|1 January, 2011
Taking part in God’s mission has always seemed to me to the most exciting adventure that there is – so when I was asked to write an article on the sacrifices we’ve made I initially missed the point. What sacrifices? Have we missed out on much that’s worthwhile? Any losses we’ve experienced have been massively compensated for by the joy of adventuring with God and seeing His Kingdom coming.
My adventure started the first time I read through the Bible as a new Christian teenager. I remember resonating with Paul’s desire: “It has always been my ambition to preach the gospel where Christ was not known, so that I would not be building on someone else’s foundation” then “those who were not told about him will see and those who have not heard will understand.” (Ro 15:20-21). And when it came to choose a country in which to serve, I deliberately chose the place that was the poorest and the most overtly hostile to the gospel: home to the world’s most wanted terrorist, reeling from civil war, site of attacks on US facilities and the place where nuns had been shot in the street – killed just for being Christians. Shortly before our first visit two colleagues narrowly escaped a bomb planted just outside their flat. They got up from breakfast and minutes later their kitchen wall was blown in.
Why go to such a place?
Paul would say… “How can they believe in the One of whom they have not heard?” “Christ’s love compels us.” “It has always been my ambition…”. For me, to disobey His leading in my life seemed less safe than walking in His protection.
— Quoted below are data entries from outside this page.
(* ===== verification/Ledger.v ===== *)
(** * The sync ledger ([src/labd/workspace/ledger.rs])

    What the two copies of a workspace last agreed on: per path a content
    digest and each side's own change detector. Paths are strings relative to
    the workspace root; reading and writing the JSON file is a parameter. *)

From S2P Require Import Prelude.

Definition VERSION : Z := 1.

(** The wire's kinds of entry, and the ledger's. *)
Inductive EntryKind := EntryFile | EntryDir | EntrySymlink | EntryOther.
Inductive Kind := File | Dir | Symlink.
#[global] Instance Kind_eq_dec : EqDecision Kind.
Proof. solve_decision. Defined.
Definition Kind_of (k : EntryKind) : option Kind :=
  match k with
  | EntryFile => Some File
  | EntryDir => Some Dir
  | EntrySymlink => Some Symlink
  | EntryOther => None
  end.

(** One side's own change detector. *)
Record Side := mkSide { s_size : Z; s_mtime_ns : Z }.
#[global] Instance Side_eq_dec : EqDecision Side.
Proof. solve_decision. Defined.
Definition unchanged (s : Side) (size mtime_ns : Z) : bool := (s_size s =? size) && (s_mtime_ns s =? mtime_ns).

Record Agreed := mkAgreed { a_kind : Kind; a_digest : bytes; a_host : Side; a_guest : Side }.
#[global] Instance Agreed_eq_dec : EqDecision Agreed.
Proof. solve_decision. Defined.

Record Ledger := mkLedger {
  version : Z;
  host_root : bytes;
  guest_root : bytes;
  ignore_digest : bytes;
  prune : list bytes;
  reseed_owed : bool;
  halted : list bytes;
  entries : gmap bytes Agreed }.

Definition Ledger_new (host_root guest_root : bytes) : Ledger :=
  mkLedger VERSION host_root guest_root [] [] false [] ∅.
Definition about_nothing : Ledger := Ledger_new [] [].

Definition set_entries (l : Ledger) (e : gmap bytes Agreed) : Ledger :=
  mkLedger (version l) (host_root l) (guest_root l) (ignore_digest l) (prune l) (reseed_owed l) (halted l) e.
Definition set_reseed_owed (l : Ledger) : Ledger :=
  mkLedger (version l) (host_root l) (guest_root l) (ignore_digest l) (prune l) true (halted l) (entries l).

(** ** The file *)

(** [serde_json]'s reading and writing of a ledger. *)
Class LedgerJson := {
  from_slice : bytes → option Ledger;
  to_vec : Ledger → bytes }.
(** Documented: what was written reads back. *)
Class LedgerJsonLaws `{LedgerJson} := { from_slice_to_vec l : from_slice (to_vec l) = Some l }.

Section file.
Context `{LedgerJson}.

(** [load], where [file] is what reading the file gives. *)
Definition load (file : option bytes) (hr gr : bytes) : Ledger :=
  let fresh := Ledger_new hr gr in
  match file with
  | None => fresh
  | Some b =>
      match from_slice b with
      | Some l =>
          if (version l =? VERSION) && bool_decide (host_root l = hr) && bool_decide (guest_root l = gr)
          then l else fresh
      | None => fresh
      end
  end.
(** The file after [save]: the temp is renamed over it. *)
Definition save (l : Ledger) : option bytes := Some (to_vec l).
Definition mark_rewound (file : option bytes) (hr gr : bytes) : option bytes :=
  save (set_reseed_owed (load file hr gr)).
End file.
I set off (with my wife and one-year-old) as soon as I was qualified.
The strange thing about living in chaos is that you get used to it. Three months after we arrived, three missionaries were gunned down in the hospital that we’d been planning to work in the following week. Six months in, the war in Iraq started and foreigners in our country were advised to leave. Over the years there co-workers were kidnapped – some released, others not. Neighbours died in bizarre circumstances – the value of life seemed so low to the locals. Embassies sent out warnings of terrorist plots – “wars and rumours of wars”. We felt threatened occasionally, but had an enduring sense of peace.
In time, we moved from the relative ‘ease’ of the capital to a city of 400,000 with virtually no witness. We had a real sense of calling and were completely open about our faith. I shared the message of God’s love as much as I could. I prayed for the sick, went to the homes of Islamic missionaries and invited seekers into my home.
Some were fascinated. Nicodemus-esque, a local lawyer came to my home several times by night. He was one of the first to come to Christ and introduced me to several other young men that wanted to hear about God’s love. The last time I saw him he had led his family to the Lord and had a house church of about twenty individuals.
In the meantime, other neighbours complained to the Secret Police. Soon the Minister of Health and the Deputy Prime Minister were informed of our ‘activities’. They didn’t accuse us of breaking the law but told us it would be unsafe for us to stay there because we’d aroused local emotions. They said the Islamists would take matters into their own hands if the government wasn’t seen to act so they ordered us out of town.
Up until that point we had not felt threatened but that changed at 4am one morning, when an explosive device was thrown over our wall. I was shaken awake by two loud bangs and rushed into my children’s bedrooms to make sure they were still intact. My first thought was about the couple whose kitchen wall had been blown in 8 years ago. Thank God, the children (and the house) were fine. The devices were improvised bangers: all bark and no bite, designed to terror-ise.
Even then, I didn’t want to go. I wrestled with God about staying but instead He led me to the book of Acts where Paul repeatedly got kicked out of every town he went to. He’d move on – and God would use him in each new place. I complied. We packed up and relocated to the capital. And I’d still be there now if they’d let me stay. We lingered for 3 more months trying to get permission to start another project, but the government made it quite clear that we had to go.
I’m not a hero. Romans 15:20 isn’t everyone’s calling, but it is mine. God has used me to help start three house-churches but the main adventure that God has taken me on has been personal. Mission has been His tool to craft intimacy, dependence, faith, joy and excitement into me. To me these far outweigh anything I’ve sacrificed. The beatitudes are true: we really are blessed (“happy”) when we imitate Jesus, no matter what the sacrifice!